Urban Design Charter
The Urban Design Charter is a commitment by the Victorian Government to make cities and towns in Victoria more liveable through good urban design. The Charter identifies the following principles as essential qualities for the functioning of good public environments, in making places that are valued and significant for those who use them.
- Structure: organise places so their parts relate well to each other
- Accessibility: provide ease, safety and choice of access for all people
- Legibility: help people to understand how places work and to find their way around
- Animation: stimulate activity and a sense of vitality in public places
- Fit and function: support the intended uses of spaces while also allowing for their adaptability
- Complementary mixed uses: integrate complementary activities to promote synergies between them
- Sense of place: recognise and enhance the qualities that give places a valued identity
- Consistency and variety: balance order and diversity in the interests of appreciating both
- Continuity and change: maintain a sense of place and time by embracing change yet respecting heritage values
- Safety: design spaces that minimise risks of personal harm and support safe behaviour
- Sensory pleasure: create spaces that engage the senses and delight the mind
- Inclusiveness and interaction: create places where all people are free to encounter each other as equals.
Further explanation of each of the principles:
Urban Design Charter Principles (PDF - 43 KB)
Urban Design Charter Principles (DOC - 5 KB)
The Value of Good Urban Design
When a place is designed well it provides measurable social, cultural, economic and environmental benefits.
Good urban design offers:
- Significant benefits to the community in terms of wellbeing, productivity, efficiency and creativity.
- Long term cost savings and returns in the management of and flexibility of a space
- Health benefits and makes more sustainable cities by encouraging physical exercise and sustainable transport modes
- Community safety through making towns and cities safer and more secure.
Encouraging Good Urban Design
Organisations and individuals can focus on the following approaches to suit their purposes and capabilities.
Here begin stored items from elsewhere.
(* ===== verification/RwfsThms.v ===== *)
(** * The file system [mkrwfs] makes is consistent and reads back *)

From Stdlib Require Import Ascii String.
From S2P Require Import Prelude Bytes Ipc Files Mkfs DiskImg Rwfs.

(** ** Pieces of memory *)

Lemma put_bytes_front l b : (length l ≤ length b)%nat → put_bytes 0 l b = l ++ skipn (length l) b.
Proof.
  intros Hl. unfold put_bytes. apply list_eq. intros j. destruct (decide (j < length l)%nat).
  - rewrite list_lookup_inserts by lia. rewrite lookup_app_l by lia. f_equal. lia.
  - rewrite list_lookup_inserts_ge by lia. rewrite lookup_app_r, lookup_drop by lia. f_equal. lia.
Qed.
Lemma slice_put_in o n k l b :
  (k + length l ≤ n)%nat → (o + n ≤ length b)%nat → slice o n (put_bytes (o + k) l b) = put_bytes k l (slice o n b).
Proof.
  intros Hk Hb. apply list_eq. intros j. unfold slice, put_bytes. destruct (decide (j < n)%nat).
  - rewrite lookup_take_lt, lookup_drop by done. destruct (decide (j < k)%nat).
    { rewrite !list_lookup_inserts_lt by lia. by rewrite lookup_take_lt, lookup_drop by done. }
    destruct (decide (j < k + length l)%nat).
    + rewrite !list_lookup_inserts by (rewrite ?length_take, ?length_drop; lia). f_equal. lia.
    + rewrite !list_lookup_inserts_ge by lia. by rewrite lookup_take_lt, lookup_drop by done.
  - rewrite !lookup_ge_None_2; [done| |]; rewrite ?length_inserts, ?length_take, ?length_drop, ?length_inserts; lia.
Qed.
Lemma slice_of_slice o n k m (b : list Z) : (k + m ≤ n)%nat → slice k m (slice o n b) = slice (o + k) m b.
Proof. intros. unfold slice. rewrite skipn_firstn_comm, take_take, drop_drop. f_equal. lia. Qed.
Lemma slice_replicate o n m (x : Z) : (o + n ≤ m)%nat → slice o n (replicate m x) = replicate n x.
Proof. intros. unfold slice. rewrite drop_replicate, take_replicate. f_equal. lia. Qed.

Definition zero (o n : nat) (img : list Z) : Prop := slice o n img = replicate n 0.
Lemma zero_sub o n p k img : zero o n img → (o ≤ p)%nat → (p + k ≤ o + n)%nat → zero p k img.
Proof.
  unfold zero. intros Hz Ho Hp. replace p with (o + (p - o))%nat by lia.
  rewrite <- (slice_of_slice o n) by lia. rewrite Hz. apply slice_replicate. lia.
Qed.

(** What an operation may touch: pieces given by place and size. *)
Definition keeps (g : list Z → list Z) (R : list (nat * nat)) : Prop := ∀ img,
  length (g img) = length img ∧
  ∀ o n, Forall (λ r, r.1 + r.2 ≤ o ∨ o + n ≤ r.1)%nat R → slice o n (g img) = slice o n img.

Lemma keeps_comp g h R R' : keeps g R → keeps h R' → keeps (λ img, h (g img)) (R ++ R').
Proof.
  intros Hg Hh img. destruct (Hg img) as [Lg Sg], (Hh (g img)) as [Lh Sh]. split; [by rewrite Lh|].
  intros o n [? ?]%Forall_app. by rewrite Sh, Sg.
Qed.
Lemma keeps_sub g R R' :
  keeps g R → Forall (λ r, Exists (λ q, q.1 ≤ r.1 ∧ r.1 + r.2 ≤ q.1 + q.2)%nat R') R → keeps g R'.
Proof.
  intros Hg HR img. destruct (Hg img) as [L Sg]. split; [done|]. intros o n Ho. apply Sg.
  eapply Forall_impl; [|exact HR]. intros r Hr. cbn in Hr. apply Exists_exists in Hr as (q & Hin & Hq).
  rewrite Forall_forall in Ho. specialize (Ho q Hin). cbn in Ho. lia.
Qed.
Lemma keeps_put o l : keeps (put_bytes o l) [(o, length l)].
Proof.
  intros img. split; [apply length_put_bytes|]. intros p n [Hp _]%Forall_cons_iff. cbn in Hp.
  apply slice_put_bytes_ne. lia.
Qed.
Lemma keeps_fold {A} (g : list Z → A → list Z) (l : list A) R :
  (∀ a, a ∈ l → keeps (λ img, g img a) R) → keeps (λ img, fold_left g l img) R.
Proof.
  induction l as [|a l IH]; intros Hg; [by intros img|]. intros img. cbn [fold_left].
  destruct (Hg a ltac:(by left) img) as [La Sa].
  destruct (IH (λ a' Ha', Hg a' ltac:(by right)) (g img a)) as [L S].
  split; [by rewrite L|]. intros o n Ho. by rewrite S, Sa.
Qed.

Section refs.
Context {T : Type} `{Repr T}.
Implicit Types f : T → T.

Lemma keeps_assign p f : keeps (assign p f) [(p, sizeof T)].
Proof.
  intros img. unfold assign. split; [apply length_put_bytes|]. intros o n [Hp _]%Forall_cons_iff. cbn in Hp.
  apply slice_put_bytes_ne. rewrite enc_length. lia.
Qed.
Lemma deref_assign p f img :
  (p + sizeof T ≤ length img)%nat → in_range (f (deref p img)) → deref p (assign p f img) = f (deref p img).
Proof.
  intros Hp Hr. unfold assign. set (v := f (deref p img)) in *. unfold deref.
  rewrite slice_put_bytes by (rewrite enc_length; lia). rewrite take_ge by (rewrite enc_length; lia). by apply dec_enc.
Qed.
Lemma deref_keeps g R p img :
  keeps g R → Forall (λ r, r.1 + r.2 ≤ p ∨ p + sizeof T ≤ r.1)%nat R → deref p (g img) = deref (T := T) p img.
Proof. intros Hg HR. unfold deref. by rewrite (proj2 (Hg img)). Qed.
Lemma deref_zero p img : zero p (sizeof T) img → deref p img = dec_repr (replicate (sizeof T) 0).
Proof. unfold deref. by intros ->. Qed.
End refs.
These are:
- Leadership by governments, corporations and professional organisations
Develop policies supporting good urban design
Establish awards to acknowledge and celebrate good urban design
Provide access to urban design expertise
Raise awareness among the public, the development industry and at all levels of government, and promote attitudes likely to result in good urban design
Establish a process of peer reviews to promote best possible urban design practice and professional organisations.
- Strategic planning
Anticipate and plan for change with urban design frameworks and structure plans – review plans regularly to maintain their relevance
Publish and promote plans to ensure awareness of them.
- Integrated project delivery
Integrate urban design in projects from the beginning
Analyse and report on design impacts of all projects using expert third-party assessments or critiques, where appropriate
Support multi-disciplinary input and collaborative design.
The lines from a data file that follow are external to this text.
Lemma file_request_quiet r : Keeps quiet_client (file_request r).
Proof.
  intros c. apply wp_any. intros [] c' E. unfold file_request in E.
  destruct (sys_call _ _ _) as [[m e]|] eqn:Ec; [|done]. injection E as <-.
  unfold quiet_client. cbn. by eapply call_quiet.
Qed.
Lemma lift_res_quiet {A} (r : res A) : Keeps quiet_client (lift_res r).
Proof. intros c. unfold wp, lift_res. by destruct r. Qed.
#[local] Hint Resolve file_request_quiet lift_res_quiet : keeps.

Lemma file_read_quiet ino off len dst : Keeps quiet_client (file_read stack ino off len dst).
Proof. unfold file_read, ASSERT, check, reply_field. keeps. Qed.
#[local] Hint Resolve file_read_quiet : keeps.

Lemma dir_lookup_quiet ino name : Keeps quiet_client (dir_lookup NINODES stack ino name).
Proof. unfold dir_lookup, check, reply_field. keeps. Qed.

Lemma in_client_quiet {A} (m : M (client S) A) : Keeps quiet_client m → Keeps quiet (in_client m).
Proof.
  intros Hm s. specialize (Hm (p_cl s)). unfold wp, in_client in *.
  destruct (m _) as [[a c]|]; [|done]. by split.
Qed.
Lemma lift_quiet {A} (r : res A) : Keeps quiet (lift r).
Proof. intros s. unfold wp, lift. by destruct r. Qed.
#[local] Hint Resolve dir_lookup_quiet in_client_quiet lift_quiet : keeps.

Lemma app_read_quiet off dst : Keeps quiet (app_read stack off dst).
Proof. unfold app_read. keeps. Qed.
- Alliances collaboration between organisations
Ensure inter-departmental cooperation in large organisations
Develop partnerships between state and local government.
Develop public-private partnerships with developers, professional associations and community groups
- Consultation to represent everyone’s interests
Maintain dialogue with interest groups and undertake stakeholder and community consultation
Provide access to information and policies that influence decision-making
Invite public comment and debate of plans and designs.
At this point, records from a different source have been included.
(* ===== verification/SysProcDemo.v ===== *)
(** * The process server at work

    A small system: a kernel that numbers processes and keeps an inbox and the
    log, a file server over an image, and a loader of programs of a fixed length
    that reads their first block.  It satisfies the interfaces, and the theorems
    of the process server are applied to it. *)

From Stdlib Require Import Ascii String.
From S2P Require Import Prelude Bytes Ipc NetDev SysNet Servers Files Mkfs MkfsThms DirThms SysProc SysProcThms.

Record sys := mk_sys {
  y_image : list (Z * Z * list Z);
  y_inbox : list (Z * list Z);
  y_log : list event;
  y_pid : Z;
}.
#[export] Instance sys_settable : Settable sys := settable! mk_sys <y_image; y_inbox; y_log; y_pid>.
Definition y_add (e : event) (y : sys) : sys := y <| y_log ::= λ l, l ++ [e] |>.

#[export] Instance sys_Sys : Sys sys := λ pid r y,
  match sys_call pid r (y_image y) with Ok (m, _) => Ok (m, y) | Err e => Err e end.
#[export] Instance sys_Post : Post sys := λ to m y,
  Ok (tt, if to =? GPID_SHELL then y_add (Told m) y else y).
#[export] Instance sys_Kernel : ProcKernel sys := {|
  proc_alloc := λ y, Ok (y_pid y, y_add (Made (y_pid y)) (y <| y_pid ::= Z.add 1 |>));
  proc_free := λ pid y, Ok (tt, y_add (Freed pid) y);
  proc_set_ready := λ pid y, Ok (tt, y_add (Ready pid) y);
  disk_read := λ _ y, Ok (replicate 512 0, y);
  sys_recv := λ from y, match y_inbox y with
                        | [] => Err Diverges
                        | x :: l => Ok (x, y_add (Heard from) (y <| y_inbox := l |>))
                        end;
|}.

#[export] Instance sys_logs : KernelLog sys.
Proof.
  refine {| log := y_log; load p := y_add (Loaded p) |}.
  - by intros pid e e' [= <- <-].
  - by intros pid e e' [= <-].
  - by intros pid e e' [= <-].
  - intros from x e e'. cbn. destruct (y_inbox e); [done|]. by intros [= _ <-].
  - by intros b x e e' [= _ <-].
  - done.
Defined.

#[export] Instance sys_laws : ShellLaws sys.
Proof.
  split.
  - by intros m e e' [= <-].
  - intros pid r m e e'. unfold sys_call at 1, sys_Sys. destruct (sys_call _ _ _) as [[]|]; [|done]. by intros [= _ <-].
Qed.

#[export] Instance sys_files : FileServer sys.
Proof.
  refine {| image y w := y_image y = w |}. intros y w r block Hw Ht Hlen Hr Hl.
  destruct (@file_serves _ _ image_holds (y_image y) w r block Hw Ht Hlen Hr Hl) as (m & w' & E & _ & Hm & Hb).
  exists m, y. unfold sys_call, sys_Sys. rewrite E. by split_and!.
Defined.

#[export] Instance sys_live : ProcLive sys.
Proof. split; by intros. Qed.

(** A loader of programs of [n] bytes: it reads the first block. *)
Definition demo_load (n : nat) (pid : Z) (rd : Z → list Z → M (psrv sys) (list Z)) (argc : Z) (argv : list Z) :
    M (psrv sys) unit :=
  block ← rd 0 (replicate 512 0);
  modM (with_env (load (Prog pid argc argv (take n block)))).

Lemma demo_loads_one n : loads_one (demo_load n).
Proof.
  intros pid rd argc argv s Hrd. unfold demo_load. apply wp_bind. eapply wp_mono; [|apply Hrd].
  intros block s1 [L1 K1]. apply wp_mod. split; [exact K1|]. exists (take n block).
  change (log (c_env (p_cl s1)) ++ [Loaded (Prog pid argc argv (take n block))] =
          logged s ++ [Loaded (Prog pid argc argv (take n block))]). by rewrite <-L1.
Qed.

Lemma demo_loader n : (0 < n ≤ 512)%nat → loader (λ data, length data = n) (demo_load n).
Proof.
  intros Hn pid rd argc argv data I s Hd Hr Hi. unfold demo_load. apply wp_bind.
  eapply wp_mono; [|apply (Hr 0 (replicate 512 0) s Hi)]; [|done| |done|done].
  - intros block s1 [Hi1 Hb]. apply wp_mod. exists s1. split; [done|].
    rewrite Hd, Nat.sub_0_r in Hb. rewrite Hb. unfold slice. by rewrite drop_0, firstn_all2 by lia.
  - rewrite Hd. unfold BLOCK_SIZE. lia.
Qed.

(** The shell asks for "ls", argc = 1. *)
Definition demo_request : list Z :=
  le32 PROC_SPAWN ++ le32 1 ++ chars "ls" ++ replicate 510 0.
Definition demo_proc (buf : list Z) : psrv sys :=
  mk_psrv (mk_client (mk_sys (writes demo_image) [(5, demo_request)] [] 6) (replicate 1024 0)) buf 0 0 true 0.

Definition demo_turn : res (unit * psrv sys) := turn 128 demo_stack (demo_load 1) (demo_proc (replicate 1024 0)).
Definition demo_after : psrv sys := match demo_turn with Ok (_, s) => s | Err _ => demo_proc [] end.

(** "ls" is loaded for process 6, which runs, and the shell, told so, waits for it. *)
Definition demo_argv (buf : list Z) : list Z := drop preq.argv (put_bytes 0 demo_request buf).
Lemma turn_refines_witness :
  waits demo_after = Some 6 ∧
  logged demo_after = [Heard GPID_ALL; Made 6; Loaded (Prog 6 1 (demo_argv (replicate 1024 0)) [4]);
                       Ready 6; Told (le32 CMD_OK)] ∧
  ∃ sender s1 found evs,
    recv GPID_ALL (demo_proc (replicate 1024 0)) = Ok (sender, s1) ∧
    (get32 (p_buf s1) preq.type = PROC_SPAWN →
       ∃ ino s2, app_lookup 128 demo_stack s1 = Ok (ino, s2) ∧ found = (0 <=? ino)) ∧
    logged demo_after = logged (demo_proc (replicate 1024 0)) ++ Heard GPID_ALL :: evs ∧
    proc_spec found (p_buf s1) sender (waits (demo_proc (replicate 1024 0))) (waits demo_after) evs.
Proof.
  split; [vm_compute; reflexivity|]. split; [vm_compute; reflexivity|].
  apply (turn_refines 128 demo_stack (demo_load 1) (demo_proc (replicate 1024 0)) demo_after).
  - apply demo_loads_one.
  - apply Nat.leb_le. vm_compute. reflexivity.
  - vm_compute. reflexivity.
Defined.

Lemma spawn_loads_witness :
  ∃ s', on_spawn 128 demo_stack (demo_load 1) (demo_proc demo_request) = Ok (tt, s') ∧ ∃ pid, app_ino s' = 8 ∧
    logged s' = [Made pid; Loaded (Prog pid 1 (drop preq.argv demo_request) [4]); Ready pid; Told (le32 CMD_OK)] ∧
    waits s' = Some pid.
Proof.
  apply (proj1 (spawn_loads 128 demo_stack (λ data, length data = 1%nat) (demo_load 1) demo_entries (replicate 256 7)
    (replicate 1024 0) 2 demo_image (chars "ls") 108 (demo_proc demo_request)
    ltac:(apply Nat.leb_le; vm_compute; reflexivity) (demo_loader 1 ltac:(lia))
    demo_searchable ltac:(vm_compute; reflexivity) ltac:(lia) ltac:(vm_compute; reflexivity)
    ltac:(split; [reflexivity|apply Nat.leb_le; vm_compute; reflexivity]) ltac:(apply Nat.leb_le; vm_compute; reflexivity)
    ltac:(vm_compute; reflexivity) ltac:(vm_compute; reflexivity)) 1%nat (chars "ls.elf") [4]).
  - vm_compute. reflexivity.
  - vm_compute. reflexivity.
  - vm_compute. reflexivity.
Defined.

(** A request with no arguments makes the process server read before the
    argument array: [req->argv[req->argc - 1]] with [argc] = 0. *)
Theorem spawn_argc_zero :
  on_spawn 128 demo_stack (demo_load 1) (demo_proc (put32 preq.argc 0 demo_request)) = Err OutOfBounds.
Proof. vm_compute. reflexivity. Qed.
- Education at professional, academic, corporate and community levels
Undertake research through project reviews and post-occupancy evaluations
Utilise technical innovation by exploring and analysing new design approaches
Share information by publicising good projects,manuals and guidelines, and support awards for good urban design projects
Support training and professional development via formal education in courses and informal education through staff exchanges.
- Business practice improvements
Establish performance standards
Agree on milestones, monitoring and reporting mechanisms, including third-party reviews where appropriate.